Hospitals and physicians set high regular health care list prices. Medicare reimbursements and insurers of company insurance plans don't pay these "regular prices." That said, what is paid is often a mystery and generally ignored by individuals who receive the services. It's all because of government rules, hospital and physician secret billing practices and third party payments where individual users aren't involved or even aware of what's being charged and paid. Total chaos, in other words, but chaos cloaked in secrecy.
Much of America's health care pricing is similar to, but much worse than, the retailer who sets the regular price of an item at $100 and then has 50% off sales which generate 90% of the business. In other words, 90% of the sales occur at $50 and 10% of the sales take place at $100. In that example, the average selling price is $55, and nowhere close to the "regular" price of $100. At least with the retailer, it's all done in plain sight and the customer knows the real terms of the deal. That's because he has lots of his own "skin in the game," aka MOM, unlike the OPM based third party payer American health care system.

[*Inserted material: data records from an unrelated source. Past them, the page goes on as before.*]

(** * ragService front end: chat client, message bubble and microsite loader

    A shallow embedding of three React components of the repository:

    - [ChatInterface]  (components/Chat/ChatInterface.tsx): the WebSocket
      client, its state and its event handlers;
    - [MessageBubble]  (components/Chat/MessageBubble.tsx): the block that
      renders the sources of a message;
    - [Microsite]      (microsite/src/App.tsx): the effect that loads the
      dashboard data from the page URL.

    JavaScript values are modelled as they exist at run time: what
    [JSON.parse] returns is an untyped tree, numbers are IEEE 754 binary64
    values, strings are byte strings holding UTF-8 text.  Component state is
    threaded explicitly through a small monad whose computations may also
    throw and may hand frames to the socket. *)

From Stdlib Require Import ZArith List String Ascii Bool Lia.
From Stdlib Require Import Decimal DecimalString DecimalZ.
From Stdlib Require Import SpecFloat.
Import ListNotations.

Set Warnings "-register-all".

Local Open Scope string_scope.
Local Open Scope Z_scope.

(* ================================================================== *)
(** * JavaScript values and the built-ins the components call          *)
(* ================================================================== *)

Module JS.

(** Numbers are binary64: 53 bits of precision, exponents up to 1024. *)
Definition number : Type := spec_float.
Definition prec : Z := 53.
Definition emax : Z := 1024.

Definition Number_of_Z (z : Z) : number := binary_normalize prec emax z 0 false.
Definition Number_mul : number -> number -> number := SFmul prec emax.
Definition Number_div : number -> number -> number := SFdiv prec emax.

(** The value tree: [undefined], [null], booleans, numbers, strings,
    arrays and plain objects.  An object is the list of its own
    properties; the first binding of a key is the one that is read. *)
Inductive value : Type :=
| VUndefined
| VNull
| VBool (b : bool)
| VNum (n : number)
| VStr (s : string)
| VArr (elements : list value)
| VObj (fields : list (string * value)).

Inductive Exn : Type := TypeError | SyntaxError | URIError.

Fixpoint lookup (k : string) (fields : list (string * value)) : option value :=
  match fields with
  | [] => None
  | (k', v) :: rest => if String.eqb k k' then Some v else lookup k rest
  end.

(** [v.k] for the property names the components read ([type], [response],
    [sources], [microsite], [artifact], [filename], [error]): none of them
    is defined on a built-in prototype, so only own properties of objects
    answer; reading a property of [undefined] or [null] throws. *)
Definition get (v : value) (k : string) : Exn + value :=
  match v with
  | VUndefined | VNull => inl TypeError
  | VObj fields =>
      match lookup k fields with
      | Some x => inr x
      | None => inr VUndefined
      end
  | _ => inr VUndefined
  end.
(** X11. On the states a run goes through, the tolerance tests of the loop
    body are exact: after the move, [collides_with_self] holds exactly when
    the head is on the cell of a segment; after the collision branches the
    food test holds exactly when the head is on the food's cell; and after
    the food branch the Xenia test holds exactly when a shown Xenia is on
    the head's cell. *)
Theorem hit_tests_are_cell_equality (rnd : nat -> nat) (evs : list Event) :
  (collides_with_self (move_snake (run evs (initial rnd))) = true <->
   position (head (move_snake (run evs (initial rnd))))
     ∈ position <$> snake_segments (move_snake (run evs (initial rnd)))) /\
  (food_hit (check_collisions (move_snake (run evs (initial rnd)))) = true <->
   exists f,
     food (check_collisions (move_snake (run evs (initial rnd)))) = Some f /\
     position f = position (head (check_collisions (move_snake (run evs (initial rnd)))))) /\
  (xenia_hit (check_food (check_collisions (move_snake (run evs (initial rnd))))) = true <->
   exists x,
     xenia (check_food (check_collisions (move_snake (run evs (initial rnd))))) = Some x /\
     isvisible x = true /\
     position x
       = position (head (check_food (check_collisions (move_snake (run evs (initial rnd))))))).
Proof.
  pose proof (run_invariant board_ok step_board_ok evs _ (initial_board_ok rnd)) as H.
  apply board_ok_move in H. split; [by apply self_hit_exact|].
  apply board_ok_check_collisions in H. split; [by apply food_hit_exact|].
  apply board_ok_check_food in H. by apply xenia_hit_exact.
Qed.

(** ** The scoreboard *)

Lemma delay_levels_speed d :
  In d delay_levels ->
  PrimFloat.eqb d 0%float = false /\
  PrimFloat.ltb 0%float d = true /\
  PrimFloat.leb (PrimFloat.div 1%float INITIAL_SPEED) (PrimFloat.div 1%float d) = true /\
  PrimFloat.leb (PrimFloat.div 1%float d) (PrimFloat.div 1%float SPEED_MIN) = true.
Proof.
  intros H. vm_compute in H.
  repeat (destruct H as [H|H]; [subst d; vm_compute; tauto|]).
  destruct H.
Qed.

(** X12. The division [1/delay] of [draw_scoreboard] never raises: at every
    point of a run the delay is above zero, and the speed shown lies
    between [1/INITIAL_SPEED] and [1/SPEED_MIN] steps per second. *)
Theorem scoreboard_speed_is_defined (rnd : nat -> nat) (evs : list Event) :
  PrimFloat.ltb 0%float (delay (run evs (initial rnd))) = true /\
  exists v,
    scoreboard_speed (run evs (initial rnd)) = Some v /\
    PrimFloat.leb (PrimFloat.div 1%float INITIAL_SPEED) v = true /\
    PrimFloat.leb v (PrimFloat.div 1%float SPEED_MIN) = true.
Proof.
  pose proof (run_delay_ok evs _ (initial_delay_ok rnd)) as Hok.
  destruct (delay_levels_speed _ Hok) as (Hz & Hpos & Hlo & Hhi).
  split; [exact Hpos|]. unfold scoreboard_speed. rewrite Hz.
  eexists. split; [reflexivity|]. by split.
Qed.

(** ** How the resets compose *)

(** X13. The game-over branch leaves the globals exactly as
    [reset_game_state] alone does (what it sets before calling it is set
    again there); resetting twice is resetting once; and a restart request
    after a game over gives the same state as a restart request instead of
    it. *)
Theorem game_over_is_a_reset (g : Game) :
  game_over g = reset_game_state g /\
  reset_game_state (reset_game_state g) = reset_game_state g /\
  restart_game (game_over g) = restart_game g.
Proof.
  assert (H1 : game_over g = reset_game_state g).
  { destruct g as [dl sc hs segs d fo [x|] pa fe hd en dr];
      vm_compute; reflexivity. }
  assert (H2 : reset_game_state (reset_game_state g) = reset_game_state g).
  { destruct g as [dl sc hs segs d fo [x|] pa fe hd en dr];
      vm_compute; reflexivity. }
  split; [exact H1|]. split; [exact H2|].
  unfold restart_game. by rewrite H1, H2.
Qed.

(** ** Consumables under the head *)

Lemma square_below_400 d : d * d < 20 * 20 -> Z.abs d < 20.
Proof.
  intros Hd. destruct (Z.lt_ge_cases (Z.abs d) 20) as [Hlt|Hge]; [exact Hlt|].
  exfalso. pose proof (Z.square_le_mono_nonneg 20 (Z.abs d) ltac:(lia) Hge) as Hsq.
  replace (Z.abs d * Z.abs d) with (d * d) in Hsq by lia. lia.
Qed.

Lemma near_overlaps (a b : Turtle) :
  distance_lt a b GRID_SIZE = true -> overlaps (xcor b) (ycor b) a = true.
Proof.
  unfold distance_lt, distance_squared, overlaps. change GRID_SIZE with 20.
  rewrite Z.ltb_lt, andb_true_iff, !Z.ltb_lt. intros Hd.
  assert (Hx : 0 <= (xcor a - xcor b) * (xcor a - xcor b)) by apply Z.square_nonneg.
  assert (Hy : 0 <= (ycor a - ycor b) * (ycor a - ycor b)) by apply Z.square_nonneg.
  split; apply square_below_400; lia.
Qed.

(** X14. [place_food] does not put the food within reach of the head, except
    through the fallback: if right after it the head is within [GRID_SIZE]
    of the food, then all [MAX_FOOD_TRIES] candidates were rejected and the
    food is on the origin. *)
Theorem place_food_avoids_the_head (g : Game) :
  food_hit (place_food g) = true ->
  (forall j, (j < MAX_FOOD_TRIES)%nat -> taken g j = true) /\
  option_map position (food (place_food g)) = Some (0, 0).
Proof.
  unfold place_food, place_turtle_at_random.
  set (f := match food g with Some f => f | None => new_turtle end).
  destruct (place_turtle_tries_spec MAX_FOOD_TRIES f g)
    as [(i & Hi & _ & Hfree & ->)|(Hall & ->)].
  - unfold food_hit. fields. intros Hhit. exfalso.
    apply near_overlaps in Hhit. cbn [xcor ycor showturtle goto] in Hhit.
    unfold taken, placement_collides in Hfree. rewrite Hhit in Hfree.
    discriminate.
  - intros _. split; [exact Hall|reflexivity].
Qed.
(** C5 (amended). The layout puts exactly one skip link in every page: the
    first child of [<body>], right before the page's content, with
    [href="#conteudo-principal"], provided the page's own markup links
    nowhere else to that fragment. The target is whatever element of the
    page carries [id="conteudo-principal"]; on the index page this is the
    [<main>] element. *)
Theorem layout_single_skip_link (c : section_kind -> list node) (p : Props) (items : list item)
    (Hno : count_links_list ("#" ++ skip_target) (map (render_item c) items) = 0) :
  body_of (render_page c p items) = skip_anchor :: map (render_item c) items /\
  href_of skip_anchor = Some ("#" ++ skip_target) /\
  count_links ("#" ++ skip_target) (render_page c p items) = 1 /\
  option_map tag_of (find_id skip_target index_document) = Some "main".
Proof.
  split; [reflexivity|].
  split; [reflexivity|].
  split; [|vm_compute; reflexivity].
  unfold render_page, render_layout.
  rewrite count_links_elem. unfold count_links_list at 1. cbn [fold_right].
  rewrite (count_links_elem _ "head"), (count_links_elem _ "body"), count_links_head.
  unfold count_links_list at 1. cbn [fold_right].
  fold (count_links_list ("#" ++ skip_target) (map (render_item c) items)).
  rewrite Hno. reflexivity.
Qed.

(** Witness of C5: the index page. *)
Lemma layout_single_skip_link_witness :
  count_links_list ("#" ++ skip_target) (map (render_item planned_content) index_items) = 0 /\
  body_of (render_page planned_content index_props index_items) =
    skip_anchor :: map (render_item planned_content) index_items /\
  href_of skip_anchor = Some ("#" ++ skip_target) /\
  count_links ("#" ++ skip_target) (render_page planned_content index_props index_items) = 1 /\
  option_map tag_of (find_id skip_target index_document) = Some "main".
Proof.
  split; [vm_compute; reflexivity|].
  apply (layout_single_skip_link planned_content index_props index_items).
  vm_compute; reflexivity.
Defined.

(** C5 (counterexample). On the index page the first landmark-bearing
    element is the [<header>] of [Header]; the skip link targets the
    [<main>] element that follows it. *)
Lemma skip_link_not_first_landmark :
  option_map tag_of (first_landmark_list (body_of index_document)) = Some "header" /\
  option_map tag_of (find_id skip_target index_document) = Some "main" /\
  href_of skip_anchor = Some ("#" ++ skip_target).
Proof. split; [|split]; vm_compute; reflexivity. Qed.
(** [pattern_info], a JSON object: the dictionary that direct detection
    builds, or the one parsed from the backend's answer. Every key can
    be absent or null; a value that is there has the type that the
    prompt's response format gives it. The keys that the code only
    passes through ('language', 'notes', the prologue and extras hints)
    are left out. *)
Record pattern_info := mkInfo {
  is_multi_episode : field bool;
  patterns : field (list pattern_entry);
  primary_pattern : field pystr;
  separator_pattern : field pystr;
  pattern_examples : field (list pystr);
  pattern_regex : field regex;
  estimated_episodes : field Z;
  confidence : field Z;
  special_episodes : field special;
  use_inline_split : field bool
}.

(** [line.strip().lstrip(BOM)]. *)
Definition strip_line (line : pystr) : pystr := lstrip_bom (strip line).

(** The matches of one known pattern over the lines: [match.group(0)]
    of every line that matches. *)
Definition line_matches (r : re) (lines : list pystr) : list pystr :=
  flat_map (fun line =>
              let line_stripped := strip_line line in
              match py_match r line_stripped with
              | Some m => [group0 line_stripped m]
              | None => []
              end) lines.

(** [pattern_counts] and [pattern_examples]: one entry, in the order of
    [KNOWN_PATTERNS], for every pattern that matched some line. *)
Definition count_known_patterns (lines : list pystr)
    : dict (nat * list pystr) :=
  flat_map (fun kv : pystr * regex =>
              match compiled (snd kv) with
              | Some r =>
                match line_matches r lines with
                | [] => []
                | ms => [(fst kv, (length ms, firstn 5 ms))]
                end
              | None => []
              end) KNOWN_PATTERNS.

Definition pattern_count (name : pystr) (counts : dict (nat * list pystr))
    : option nat := option_map fst (dict_get name counts).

Since out-of-pocket health care costs for each uninsured individual buyer depend on the individual's awareness of the reality of discrimatory health care pricing, as well as the individual's negotiating power and ability, a person may pay $10, $20, $50, $60, $90 or $100 for the exact same service.
In sum, America's health care "system" is a wild west show when it comes to pricing. That's crazy, of course, but that's the way it's done as the government knows best gang, insurers and individual hospitals and physicians are almost totally in control and individuals are almost totally uninformed "buyers." Let's look closer.
Hospitals charge wildly varying fees for the same procedures, HHS says reports on the health care pricing discrepancy fiasco and ongoing wasteful saga as follows:
"Hospitals throughout the country charge widely varied fees for services, a new examination from the Department of Health and Human Services says, with one California facility billing 42 times what an Oklahoma health-care provider charges for the same procedure.
The data show not only widely varying fees across state lines, but also large pricing gaps within a specific geographical area, HHS says. In Jackson, Miss., for example, the cost to treat heart failure for an inpatient ranges from $9,000 to $51,000....
While President Obama’s health-care overhaul initiative is geared toward getting more citizens insured, growing discontent over medical billing and prices is taking center stage in the health-care debate. With insurers footing the bill for most Americans, little attention is paid by the medical consumer to costs and so health care now comprises roughly one-sixth of the nation’s gross domestic product.
“Transformation of the health-care delivery system cannot occur without greater price transparency,” Dr. Risa Lavizzo-Mourey, Robert Wood Johnson’s CEO, said in a press release. “While more work lies ahead, the release of these hospital price data will allow us to shine a light on the often vast variations in hospital charges.”"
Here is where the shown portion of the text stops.